*What the exercise asks*
Please repeat, from the entries that follow, the lines from the one containing "NoDup (columns df)" through the one containing "(** C10: every" exactly, adding nothing.

### Material for the task

(** Over its own columns a row is re-indexed to itself. *)
Lemma reindex_same cols r :
  NoDup cols -> length r = length cols -> pd.reindex cols cols r = r.
Proof.
  intros Hnd; revert r; induction Hnd as [|c cols Hnotin Hnd IH];
    intros [|x r] Hlen; simpl in *; try done.
  unfold pd.reindex; simpl. f_equal.
  - unfold pd.cell; simpl. by rewrite bool_decide_eq_true_2.
  - transitivity (pd.reindex cols cols r); [|apply IH; lia].
    apply map_ext_in. intros c' Hc'%list_elem_of_In.
    apply cell_cons_ne. intros ->. done.
Qed.

Lemma getitem_cells (df : DataFrame) c :
  c ∈ columns df ->
  pd.getitem df c = Ok (map (pd.cell (columns df) c) (rows df)).
Proof.
  intros Hin. destruct (position_is_Some _ _ Hin) as [p Hp].
  unfold pd.getitem, pd.cell. by rewrite Hp.
Qed.

Lemma select_not_isin {A} (f : A -> json) (xs : list A) (values : list json) :
  pd.select xs (pd.invert (pd.isin (map f xs) values))
  = filter (fun x => f x ∉ values) xs.
Proof.
  induction xs as [|x xs IH]; simpl; [done|].
  rewrite filter_cons. case_bool_decide as Hx; simpl.
  - rewrite decide_False by (intros Hn; by apply Hn). done.
  - rewrite decide_True by done. by rewrite IH.
Qed.

End FrameFacts.

(** ** The merge *)

Lemma merge_new_rows_empty (E I : DataFrame) (c : label) :
  pd.empty E = true -> merge_new_rows E I c = Ok I.
Proof. intros He. unfold merge_new_rows. by rewrite He. Qed.

Lemma merge_new_rows_concat (E I : DataFrame) (c : label) :
  pd.empty E = false -> c ∈ columns E -> c ∈ columns I ->
  merge_new_rows E I c
  = Ok (pd.concat2 E {| columns := columns I; rows := new_rows_of E I c |}).
Proof.
  intros He HcE HcI. unfold merge_new_rows. rewrite He.
  rewrite (getitem_cells I c HcI), (getitem_cells E c HcE). simpl.
  unfold pd.getitem_mask. by rewrite select_not_isin.
Qed.

Lemma column_values_concat2 (a b : DataFrame) (c : label) :
  c ∈ columns a -> c ∈ columns b ->
  column_values (pd.concat2 a b) c = column_values a c ++ column_values b c.
Proof.
  intros Ha Hb. unfold column_values, pd.concat2; simpl.
  rewrite map_app, !map_map. f_equal.
  - apply map_ext. intros r. apply cell_reindex.
    apply elem_of_app. by left.
  - apply map_ext. intros r. apply cell_reindex.
    apply elem_of_app. by left.
Qed.


Lemma filter_none {A} (P : A -> Prop) `{forall x, Decision (P x)} (l : list A) :
  (forall x, x ∈ l -> ~ P x) -> filter P l = [].
Proof.
  induction l as [|x l IH]; intros Hno; [done|].
  rewrite filter_cons, decide_False by (apply Hno; by left).
  apply IH. intros y Hy. apply Hno. by right.
Qed.




Lemma position_None cols c : c ∉ cols -> pd.position c cols = None.
Proof.
  induction cols as [|c' cols IH]; simpl; [done|].
  intros [Hne Hnotin]%not_elem_of_cons.
  rewrite bool_decide_eq_false_2 by done. by rewrite IH.
Qed.

Lemma empty_false_inv (E : DataFrame) :
  pd.empty E = false -> columns E <> [] /\ rows E <> [].
Proof. unfold pd.empty. by destruct (columns E), (rows E). Qed.

Lemma concat2_same_columns (E : DataFrame) (more : list (list json)) :
  wf_frame E ->
  Forall (fun r => length r = length (columns E)) more ->
  pd.concat2 E {| columns := columns E; rows := more |}
  = {| columns := columns E; rows := rows E ++ more |}.
Proof.
  intros [Hnd Hlen] Hmore. unfold pd.concat2; simpl.
  assert (Hextra : filter (fun c0 => c0 ∉ columns E) (columns E) = []).
  { apply filter_none. intros x Hx Hn. by apply Hn. }
  rewrite Hextra, app_nil_r. f_equal. f_equal.
  - rewrite <- (map_id (rows E)) at 2. apply map_ext_in.
    intros r Hr%list_elem_of_In. apply reindex_same; [done|].
    by eapply Forall_forall in Hlen.
  - rewrite <- (map_id more) at 2. apply map_ext_in.
    intros r Hr%list_elem_of_In. apply reindex_same; [done|].
    by eapply Forall_forall in Hmore.
Qed.

Lemma new_rows_wf (E I : DataFrame) c :
  wf_frame I ->
  Forall (fun r => length r = length (columns I)) (new_rows_of E I c).
Proof.
  intros [_ Hlen]. apply Forall_forall. intros r [_ Hr]%list_elem_of_filter.
  by eapply Forall_forall in Hlen.
Qed.

Lemma merge_same_schema (E I : DataFrame) c :
  wf_frame E -> wf_frame I -> columns I = columns E ->
  pd.empty E = false -> c ∈ columns E ->
  merge_new_rows E I c
  = Ok {| columns := columns E; rows := rows E ++ new_rows_of E I c |}.
Proof.
  intros HE HI Hcols Hne Hc.
  rewrite merge_new_rows_concat by (done || by rewrite Hcols).
  rewrite Hcols. f_equal. apply concat2_same_columns; [done|].
  rewrite <- Hcols. by apply new_rows_wf.
Qed.

Lemma column_values_new_rows (E I : DataFrame) c :
  map (pd.cell (columns I) c) (new_rows_of E I c)
  = filter (fun v => v ∉ column_values E c) (column_values I c).
Proof.
  unfold new_rows_of, column_values.
  induction (rows I) as [|r rs IH]; [done|].
  cbn [map]. rewrite !filter_cons.
  destruct (decide (pd.cell (columns I) c r ∉ _)); cbn [map]; by rewrite IH.
Qed.

Lemma merge_nothing_new (E I : DataFrame) c :
  wf_frame E -> columns I = columns E ->
  pd.empty E = false -> c ∈ columns E ->
  (forall r, r ∈ rows I -> pd.cell (columns I) c r ∈ column_values E c) ->
  merge_new_rows E I c = Ok E.
Proof.
  intros HE Hcols Hne Hc Hknown.
  rewrite merge_new_rows_concat by (done || by rewrite Hcols).
  assert (Hnone : new_rows_of E I c = []).
  { apply filter_none. intros r Hr Hnew. by apply Hnew, Hknown. }
  rewrite Hnone, Hcols, concat2_same_columns by (done || constructor).
  rewrite app_nil_r. by destruct E.
Qed.

Lemma row_typed_length schema r :
  pd.row_typed schema r = true -> length r = length schema.
Proof.
  revert r. induction schema as [|t schema IH]; intros [|v r]; simpl; try done.
  intros [_ Hrest]%andb_prop. f_equal. by apply IH.
Qed.

Lemma typed_lengths schema (df : DataFrame) :
  pd.typed schema df = true ->
  Forall (fun r => length r = length (columns df)) (rows df).
Proof.
  unfold pd.typed. intros [Hwidth Hrows]%andb_prop.
  apply Nat.eqb_eq in Hwidth. rewrite forallb_forall in Hrows.
  apply Forall_forall. intros r Hr%list_elem_of_In.
  rewrite <- Hwidth. by apply row_typed_length, Hrows.
Qed.

Lemma typed_wf schema (df : DataFrame) :
  NoDup (columns df) -> pd.typed schema df = true -> wf_frame df.
Proof. intros Hnd Htyped. split; [done|]. by eapply typed_lengths. Qed.




(** ** The log buffer *)

(** C10: every call of [write_log] appends exactly one entry to
    [logging_rows], whatever the level; a DEBUG entry is only kept from
    standard output. Earlier entries stay where they are, so a run of calls
    leaves the old buffer followed by one entry per call, in call order. *)
Theorem write_log_appends_exactly_one :
  forall (datetime : Type) (strftime : datetime -> string -> string)
         (self : LoggingManager) (d : datetime) (c o k t : string),
    logging_rows (write_log strftime self d c o k t)
    = logging_rows self ++ [entry_at strftime d c o k t] /\
    length (logging_rows (write_log strftime self d c o k t))
    = S (length (logging_rows self)) /\
    logging_rows (write_log strftime self d c o "DEBUG" t)
    = logging_rows self ++ [entry_at strftime d c o "DEBUG" t] /\
    stdout (write_log strftime self d c o "DEBUG" t) = stdout self /\
    forall (now : nat -> datetime) (rt : runtime) (calls : list log_call),
      exists entries,
        logging_rows (logger (log_all strftime now rt calls))
        = logging_rows (logger rt) ++ entries /\
        Forall2 (fun call e =>
                   (e.(client), e.(operation), e.(kind), e.(text)) = call)
          calls entries.
Proof.
  intros datetime strftime self d c o k t.
  split; [done|]. split; [simpl; rewrite length_app; simpl; lia|].
  split; [done|]. split; [done|].
  intros now rt calls. revert rt.
  induction calls as [|[[[c' o'] k'] t'] calls IH]; intros rt.
  - exists []. split; [by rewrite app_nil_r | constructor].
  - destruct (IH (log strftime now rt c' o' k' t')) as (entries & Hrows & Hall).
    exists (entry_at strftime (now (ticks rt)) c' o' k' t' :: entries). split.
    + simpl. rewrite Hrows. simpl. by rewrite <- app_assoc.
    + by constructor.
Qed.

(** ** Loops that raise *)

Lemma for_each_raises {A S} (body : S -> A -> result S) (xs : list A) (x : A) :
  x ∈ xs ->
  (forall acc, exists e, body acc x = Raise e) ->
  forall acc, exists e, for_each xs body acc = Raise e.
Proof.
  intros Hin Hbad. induction xs as [|y xs IH]; intros acc.
  - by apply elem_of_nil in Hin.
  - simpl. apply elem_of_cons in Hin as [<-|Hin].
    + destruct (Hbad acc) as [e ->]. by exists e.
    + destruct (body acc y) as [acc'|e]; simpl; [by apply IH|by exists e].
Qed.

Lemma bind_raises {A B} (m : result A) (k : A -> result B) :
  (forall a, exists e, k a = Raise e) -> exists e, bind m k = Raise e.
Proof. intros Hk. destruct m as [a|e]; simpl; [apply Hk|by exists e]. Qed.

(** ** Strings *)

Lemma prefix_app (n rest : string) : String.prefix n (n +:+ rest) = true.
Proof.
  induction n as [|a n IH]; simpl; [by destruct rest|].
  destruct (ascii_dec a a); [done|congruence].
Qed.

Lemma prefix_inv (n h : string) :
  String.prefix n h = true -> exists rest, h = n +:+ rest.
Proof.
  revert h; induction n as [|a n IH]; intros h; simpl.
  - intros _. by exists h.
  - destruct h as [|b h]; simpl; [done|].
    destruct (ascii_dec a b) as [->|]; [|done].
    intros [rest ->]%IH. by exists rest.
Qed.

Lemma contains_unfold (n h : string) :
  contains n h
  = if String.prefix n h then true
    else match h with
         | EmptyString => false
         | String _ rest => contains n rest
         end.
Proof. by destruct h. Qed.

(** [contains] is the substring test. *)
Lemma contains_spec (n h : string) :
  contains n h = true <-> exists before after, h = before +:+ n +:+ after.
Proof.
  split.
  - induction h as [|a h IH]; rewrite contains_unfold.
    + destruct (String.prefix n "") eqn:Hp; [|done].
      intros _. apply prefix_inv in Hp as [rest ->]. by exists "", rest.
    + destruct (String.prefix n (String a h)) eqn:Hp.
      * intros _. apply prefix_inv in Hp as [rest Hrest]. by exists "", rest.
      * intros (before & after & ->)%IH. by exists (String a before), after.
  - intros (before & after & ->). induction before as [|a before IH].
    + change ("" +:+ n +:+ after) with (n +:+ after).
      by rewrite contains_unfold, prefix_app.
    + rewrite contains_unfold.
      destruct (String.prefix _ _); [done|exact IH].
Qed.

(** ** Access rights *)

Lemma comprehension_in_keys (needle : string) (ks : list string) :
  comprehension_in needle (map JStr ks)
  = Ok (map JStr (filter (fun k => contains needle k = true) ks)).
Proof.
  induction ks as [|k ks IH]; [done|].
  rewrite filter_cons.
  change (comprehension_in needle (map JStr (k :: ks)))
    with (do b <- Ok (contains needle k);
          do hits <- comprehension_in needle (map JStr ks);
          Ok (if b then JStr k :: hits else hits)).
  rewrite IH. simpl.
  destruct (contains needle k); [by rewrite decide_True|].
  by rewrite decide_False.
Qed.

Lemma no_right_key_filter (d : pydict) :
  no_right_key d ->
  filter (fun k => contains "UserAccessRight" k = true) (keys d) = [].
Proof.
  intros Hno. apply filter_none. intros k Hk.
  apply list_elem_of_fmap in Hk as ([k' v] & -> & Hin).
  eapply Forall_forall in Hno; [|exact Hin]. simpl in *. congruence.
Qed.

Lemma access_right_of_none (d : pydict) :
  no_right_key d -> access_right_of (JObj d) = Raise IndexError.
Proof.
  intros Hno. unfold access_right_of. simpl.
  by rewrite comprehension_in_keys, no_right_key_filter.
Qed.

Lemma dict_get_first (pre post : pydict) (k : string) (v : json) :
  k ∉ keys pre -> dict_get k (pre ++ (k, v) :: post) = Some v.
Proof.
  induction pre as [|[k' v'] pre IH]; simpl; intros Hk.
  - by rewrite String.eqb_refl.
  - apply not_elem_of_cons in Hk as [Hne Hk].
    apply String.eqb_neq in Hne. rewrite Hne. by apply IH.
Qed.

######

*The completed task*
  NoDup (columns df) -> pd.typed schema df = true -> wf_frame df.
Proof. intros Hnd Htyped. split; [done|]. by eapply typed_lengths. Qed.




(** ** The log buffer *)

(** C10: every call of [write_log] appends exactly one entry to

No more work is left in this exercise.